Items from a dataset
◇ ◇ ◇ ◇
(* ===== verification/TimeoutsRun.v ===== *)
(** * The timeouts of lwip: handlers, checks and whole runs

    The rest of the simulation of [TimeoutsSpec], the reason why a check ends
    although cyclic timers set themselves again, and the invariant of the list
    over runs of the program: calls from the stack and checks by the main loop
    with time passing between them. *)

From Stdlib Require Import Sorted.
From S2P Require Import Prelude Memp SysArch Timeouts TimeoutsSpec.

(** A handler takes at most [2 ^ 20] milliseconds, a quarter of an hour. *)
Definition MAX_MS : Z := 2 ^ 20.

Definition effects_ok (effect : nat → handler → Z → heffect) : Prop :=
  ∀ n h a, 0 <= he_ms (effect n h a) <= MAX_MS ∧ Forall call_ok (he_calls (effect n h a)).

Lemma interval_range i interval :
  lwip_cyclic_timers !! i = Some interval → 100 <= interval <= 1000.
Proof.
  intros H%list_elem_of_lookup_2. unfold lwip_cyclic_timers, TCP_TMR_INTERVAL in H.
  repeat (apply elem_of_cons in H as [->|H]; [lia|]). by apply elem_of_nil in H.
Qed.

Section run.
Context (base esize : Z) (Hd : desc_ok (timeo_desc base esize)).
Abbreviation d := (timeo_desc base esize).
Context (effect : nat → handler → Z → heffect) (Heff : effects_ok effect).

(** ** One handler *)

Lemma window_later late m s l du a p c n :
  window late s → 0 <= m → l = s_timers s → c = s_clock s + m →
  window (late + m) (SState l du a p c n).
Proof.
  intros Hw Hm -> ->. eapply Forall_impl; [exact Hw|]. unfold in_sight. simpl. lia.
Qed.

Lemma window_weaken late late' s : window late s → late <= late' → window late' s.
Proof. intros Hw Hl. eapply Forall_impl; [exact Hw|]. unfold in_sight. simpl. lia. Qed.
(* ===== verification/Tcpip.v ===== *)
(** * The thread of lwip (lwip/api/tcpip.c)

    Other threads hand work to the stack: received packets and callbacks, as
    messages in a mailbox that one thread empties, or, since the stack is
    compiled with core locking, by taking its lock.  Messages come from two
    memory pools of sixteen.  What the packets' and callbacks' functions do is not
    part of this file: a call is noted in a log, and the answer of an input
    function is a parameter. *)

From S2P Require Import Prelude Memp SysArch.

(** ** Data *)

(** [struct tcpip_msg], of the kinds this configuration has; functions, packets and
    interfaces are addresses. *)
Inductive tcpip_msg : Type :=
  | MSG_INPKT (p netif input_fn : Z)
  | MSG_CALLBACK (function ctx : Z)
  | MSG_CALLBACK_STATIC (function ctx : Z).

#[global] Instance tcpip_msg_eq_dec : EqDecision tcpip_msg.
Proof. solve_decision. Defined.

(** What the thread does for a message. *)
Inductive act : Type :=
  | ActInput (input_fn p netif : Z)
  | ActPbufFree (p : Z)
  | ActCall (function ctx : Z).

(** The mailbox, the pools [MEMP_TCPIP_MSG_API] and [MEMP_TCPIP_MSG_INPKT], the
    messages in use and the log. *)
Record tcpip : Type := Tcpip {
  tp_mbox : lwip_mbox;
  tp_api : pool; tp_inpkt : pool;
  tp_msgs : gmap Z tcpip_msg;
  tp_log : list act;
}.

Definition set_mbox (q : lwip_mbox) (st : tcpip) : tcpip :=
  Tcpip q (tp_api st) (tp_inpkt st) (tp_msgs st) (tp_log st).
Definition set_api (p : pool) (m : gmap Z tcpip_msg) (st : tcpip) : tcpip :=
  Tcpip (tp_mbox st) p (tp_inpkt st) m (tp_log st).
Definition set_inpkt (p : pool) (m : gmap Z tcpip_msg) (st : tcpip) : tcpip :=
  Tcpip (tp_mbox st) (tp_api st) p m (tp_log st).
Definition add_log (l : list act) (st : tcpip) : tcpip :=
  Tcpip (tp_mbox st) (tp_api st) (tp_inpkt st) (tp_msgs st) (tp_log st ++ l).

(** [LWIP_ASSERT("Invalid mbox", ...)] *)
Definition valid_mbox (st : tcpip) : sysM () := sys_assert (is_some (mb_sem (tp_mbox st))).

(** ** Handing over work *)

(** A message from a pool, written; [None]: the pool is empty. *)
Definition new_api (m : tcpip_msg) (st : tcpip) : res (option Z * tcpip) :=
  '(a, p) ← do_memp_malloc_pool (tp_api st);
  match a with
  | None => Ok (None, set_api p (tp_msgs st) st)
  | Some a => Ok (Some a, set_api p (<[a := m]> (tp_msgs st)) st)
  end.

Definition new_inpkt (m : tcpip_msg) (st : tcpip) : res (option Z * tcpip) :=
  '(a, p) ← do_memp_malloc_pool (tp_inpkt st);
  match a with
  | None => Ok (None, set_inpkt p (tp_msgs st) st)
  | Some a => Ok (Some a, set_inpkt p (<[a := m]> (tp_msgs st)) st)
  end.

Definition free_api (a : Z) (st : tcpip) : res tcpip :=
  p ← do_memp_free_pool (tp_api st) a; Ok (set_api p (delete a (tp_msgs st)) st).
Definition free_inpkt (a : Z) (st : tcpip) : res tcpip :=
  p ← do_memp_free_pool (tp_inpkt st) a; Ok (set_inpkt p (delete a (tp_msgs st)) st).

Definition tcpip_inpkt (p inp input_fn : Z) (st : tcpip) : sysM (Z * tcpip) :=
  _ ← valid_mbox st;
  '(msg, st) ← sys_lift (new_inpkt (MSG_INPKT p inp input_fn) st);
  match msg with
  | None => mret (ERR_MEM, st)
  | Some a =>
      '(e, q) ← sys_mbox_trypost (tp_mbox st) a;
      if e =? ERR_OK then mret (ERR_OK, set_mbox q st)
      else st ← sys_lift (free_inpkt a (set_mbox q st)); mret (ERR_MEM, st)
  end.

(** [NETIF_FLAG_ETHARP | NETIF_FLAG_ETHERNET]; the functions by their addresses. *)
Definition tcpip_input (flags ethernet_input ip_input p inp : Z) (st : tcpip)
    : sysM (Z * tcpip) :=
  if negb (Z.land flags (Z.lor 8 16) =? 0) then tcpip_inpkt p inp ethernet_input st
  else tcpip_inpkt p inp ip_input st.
◇ ◇ ◇ ◇
Only the lines of the data holding the string "mret" are wanted; copy each of them.

# SOLUTION TO THE PROBLEM
  | None => mret (ERR_MEM, st)
      if e =? ERR_OK then mret (ERR_OK, set_mbox q st)
      else st ← sys_lift (free_inpkt a (set_mbox q st)); mret (ERR_MEM, st)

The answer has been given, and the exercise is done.